For as much as Hollywood loves trying to reboot all of its properties with a edgier, savvier turn, there’s a definite trend of releasing good ol’ family comedies around Christmas to a lot of success (and I use the word “good” very lightly). We’re talking about artless movies like Cheaper By The Dozen, Bedtime Stories, and the remarkable Alvin and the Chipmunks features.
This tradition is passed along to 2012 with Parental Guidance, produced by family content factory Walden Media. It’s a perfect storm of silly kid humor filtered through a safe consortium of parents to make sure nothing of flavor seeps in.
This one stars Billy Crystal and Bette Midler as “the other grandparents” – on the other side of the country, they rarely see their daughter Alice (Marisa Tomei)’s kids. When circumstance provides an opportunity for Crystal and Midler to watch the grandkids for a week, you wouldn’t believe the antics that develop!
At this point, we alternate between two kinds of scenes: ones where the grandkids are exaggerated little monsters, and other ones where Crystal is all like “Kids these days!” It’s a battle between the ways of today and the ways of yore.
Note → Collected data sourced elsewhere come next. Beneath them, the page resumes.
Lemma has_columns_of tb c : c ∈ t_columns tb → has (columns_of tb) c = true.
Proof.
  intros Hc. unfold has, columns_of. apply bool_decide_eq_true.
  apply elem_of_js_Set. apply list_elem_of_fmap. by exists c.
Qed.

Lemma table_info_names (cols : list string) (n : nat) :
  obj_get "name"
    <$> imap (λ i c, [("cid", VNum (Z.of_nat (n + i))); ("name", VStr c)]) cols
  = VStr <$> cols.
Proof.
  revert n. induction cols as [|c cols IH]; intros n; [done|].
  rewrite imap_cons, !fmap_cons. f_equal.
  etrans; [|apply (IH (S n))]. f_equal.
  apply imap_ext. intros i x _. simpl. do 4 f_equal. lia.
Qed.

Lemma ref_getColumns t tb (s : State Rest) :
  find_table t (tables (rest (db s))) = Some tb →
  getColumns t s = (s, inr (columns_of tb)).
Proof.
  intros Ht. unfold getColumns, bind, prepare, all, ret. simpl.
  unfold ref_all. simpl. rewrite Ht. unfold columns_of.
  by rewrite <- (table_info_names (t_columns tb) 0).
Qed.

Lemma find_table_put t tb ts : find_table t (put_table t tb ts) = Some tb.
Proof.
  induction ts as [|[n tb'] ts IH]; simpl.
  - by case_decide.
  - case_decide; simpl; by case_decide.
Qed.

Lemma stamped_insertable tb ts o :
  "created_at" ∈ t_columns tb → "updated_at" ∈ t_columns tb →
  insertable tb o →
  let args := stamped (columns_of tb) ts o in
  Forall (λ kv, kv.1 ∈ t_columns tb ∧ kv.2 ≠ VUndefined) args
  ∧ obj_get "created_at" args = VStr ts
  ∧ obj_get "updated_at" args = VStr ts.
Proof.
  intros Hc Hu Ho. unfold stamped.
  rewrite !has_columns_of by done. simpl. split; [|split].
  - by repeat apply obj_set_Forall.
  - rewrite obj_get_set_ne by done. apply obj_get_set_eq.
  - apply obj_get_set_eq.
Qed.

(** The row identifier the next insert gets, and the row it stores. *)
Definition next_id (tb : Table) : Z := (t_last_id tb + 1)%Z.

Definition inserted (tb : Table) (args : Obj) : Table :=
  with_rows (t_rows tb ++ [(next_id tb, make_row tb (next_id tb) args)])
    (next_id tb) tb.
Who will emerge the winner? How much blood will be spilt? How will the losing side be expected to pay reparations in the face of staggering defeat? Can the “nuclear option” still truly on the table in the 21st Century?
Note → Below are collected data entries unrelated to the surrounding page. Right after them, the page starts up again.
(** * Markdown serialisation of a Lexical document: [$convertToMarkdownString]

    A shallow embedding of
    [packages/lexical-markdown/src/convertToMarkdown.js].

    The JavaScript function walks the array produced by [$dfs] once, keeps an
    output buffer, one flag and four stacks, and returns the buffer.  Here the
    array is a [list Entry], the locals of the function are the record
    [State], one turn of the [for] loop is [iteration], and an exception
    raised by the JavaScript runtime is the [Throw] case of [Result].

    Conventions.
    - A JavaScript string is a [string]; [+] is [append].
    - A depth is a [Z]; the comparison [a <= b] is [Z.leb].
    - A JavaScript array used as a stack ([push], [pop], read of the last
      element) is a [list] whose HEAD is the array's LAST element. *)

From Stdlib Require Import String Ascii List ZArith Bool Arith Lia.
From Stdlib Require DecimalString.
Import ListNotations.

Local Open Scope list_scope.
Local Open Scope string_scope.

(** ** Errors of the runtime *)

Inductive Exception : Type :=
| RangeError   (* [String.prototype.repeat] called with a negative count *)
| TypeError.   (* property read on [undefined] *)

Inductive Result (A : Type) : Type :=
| Ok (a : A)
| Throw (e : Exception).

Arguments Ok {A} a.
Arguments Throw {A} e.

Definition bind {A B : Type} (r : Result A) (k : A -> Result B) : Result B :=
  match r with
  | Ok a => k a
  | Throw e => Throw e
  end.

Notation "x <- r ;; k" := (bind r (fun x => k))
  (at level 61, r at next level, right associativity).

(** ** The nodes, as the serialiser reads them *)

(** The format names [hasFormat] is asked about, and the other ones a text
    node may carry. *)
Inductive TextFormatType : Type :=
| bold | italic | strikethrough | underline | code.

Definition formatEqb (a b : TextFormatType) : bool :=
  match a, b with
  | bold, bold | italic, italic | strikethrough, strikethrough
  | underline, underline | code, code => true
  | _, _ => false
  end.

(** One constructor per classification predicate of the source, in the order
    the [if]/[else if] chain tests them, and [OtherNode] for a node none of
    them accepts.  The arguments are the values of the accessors the
    serialiser calls: [getTag], [getChildrenSize] and
    [$isListNode(getFirstChild())], [getTextContent] and the active formats,
    [getURL]. *)
Inductive Node : Type :=
| HeadingNode (tag : string)
| ListNode (tag : string)
| ListItemNode (childrenSize : nat) (firstChildIsList : bool)
| TextNode (textContent : string) (format : list TextFormatType)
| ParagraphNode
| QuoteNode
| LineBreakNode
| CodeNode
| LinkNode (url : string)
| OtherNode.

Definition hasFormat (format : list TextFormatType) (type : TextFormatType)
  : bool :=
  existsb (formatEqb type) format.

Record Entry : Type := { depth : Z; node : Node }.

(** ** Helpers of the module *)

(** [' '.repeat(n)] on strings. *)
Fixpoint repeatString (s : string) (n : nat) : string :=
  match n with
  | O => ""
  | S n' => s ++ repeatString s n'
  end.

(** [s.repeat(count)]: a negative count raises [RangeError]. *)
Definition jsRepeat (s : string) (count : Z) : Result string :=
  if (count <? 0)%Z then Throw RangeError
  else Ok (repeatString s (Z.to_nat count)).

(** [s.replace(/c/g, r)] for a pattern that is one literal character and a
    replacement without [$]: every occurrence of [c], left to right, becomes
    [r]; the text put in is not scanned again. *)
Fixpoint replaceAll (c : ascii) (r : string) (s : string) : string :=
  match s with
  | EmptyString => EmptyString
  | String a rest =>
      if Ascii.eqb a c then r ++ replaceAll c r rest
      else String a (replaceAll c r rest)
  end.

(** The template [`${n}`] for a counter. *)
Definition numberToString (n : nat) : string :=
  DecimalString.NilEmpty.string_of_uint (Nat.to_uint n).

Definition backslash : ascii := Ascii.ascii_of_nat 92.
Definition newline : string := String (Ascii.ascii_of_nat 10) EmptyString.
Parental Guidance is a cash-in from every perspective, right down to the musical sequence that feels like it was added during Bette Midler’s contract negotiations. Aside from a few moments where Crystal is allowed to spit out one-liners at no one in particular, it’s hardly redeemable as a cinematic work.
But I find it hard to put down a movie like Parental Guidance. I was a camp counselor while I was in school, and every time I let the grade schoolers I watched vote for a movie, Cheaper by the Dozen was a perennial favorite. Parental Guidance doesn’t have the fortune of having Steve Martin at the helm, but they’re practically identical films – vanilla to their cores, cameras left on auto, kids acting like fooldevils, adults that just want to have a happy family. And of course they’re both terrible.
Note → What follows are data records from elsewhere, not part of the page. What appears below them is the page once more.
(** [s.rsplit_once(c)] *)
Fixpoint rsplit_once (c : ascii) (s : string) : option (string * string) :=
  match s with
  | EmptyString => None
  | String a s' =>
      match rsplit_once c s' with
      | Some (h, t) => Some (String a h, t)
      | None => if bool_decide (a = c) then Some ("", s') else None
      end
  end.

(** [s.strip_prefix(p)] *)
Fixpoint strip_prefix (p s : string) : option string :=
  match p, s with
  | EmptyString, _ => Some s
  | String a p, String b s => if bool_decide (a = b) then strip_prefix p s else None
  | String _ _, EmptyString => None
  end.

Definition starts_with (p s : string) : bool := bool_decide (is_Some (strip_prefix p s)).

(** The UTF-8 encodings of the characters with the Unicode White_Space
    property, which [char::is_whitespace] and [str::trim] use. *)
Definition hex (l : list Z) : string := of_bytes (z2b <$> l).

Definition whitespace : list string :=
  hex <$> [[0x09]; [0x0A]; [0x0B]; [0x0C]; [0x0D]; [0x20];
    [0xC2; 0x85]; [0xC2; 0xA0]; [0xE1; 0x9A; 0x80];
    [0xE2; 0x80; 0x80]; [0xE2; 0x80; 0x81]; [0xE2; 0x80; 0x82]; [0xE2; 0x80; 0x83];
    [0xE2; 0x80; 0x84]; [0xE2; 0x80; 0x85]; [0xE2; 0x80; 0x86]; [0xE2; 0x80; 0x87];
    [0xE2; 0x80; 0x88]; [0xE2; 0x80; 0x89]; [0xE2; 0x80; 0x8A];
    [0xE2; 0x80; 0xA8]; [0xE2; 0x80; 0xA9]; [0xE2; 0x80; 0xAF]; [0xE2; 0x81; 0x9F];
    [0xE3; 0x80; 0x80]].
But every summer for three years, the kids went crazy for Cheaper By the Dozen, even when I tried to convince a bunch of eleven-year-old boys that we should totally watch Batman instead. (When it became clear I wouldn’t be able to get the votes I needed, I took the option off the table and just played Batman Begins without anyone’s consent.)
Then I think about how when I was a kid, Mrs. Doubtfire was the veritable shit. Revisiting it as a big, responsible adult, I see that it’s not all that different from Cheaper by the Dozen and Parental Guidance – now I realize it’s just normal shit. Warm gooey movies for families sold by comedy superstars of yesteryear.
I’m not saying any of that validates Parental Guidance, which is still not good at all. It just makes me apathetic about the whole process. What’s the point of talking about how stilted Parental Guidance is when I know soccer moms across the country are going to cart their families to the AMC to see it over holiday break and walk away thinking they just learned life lessons?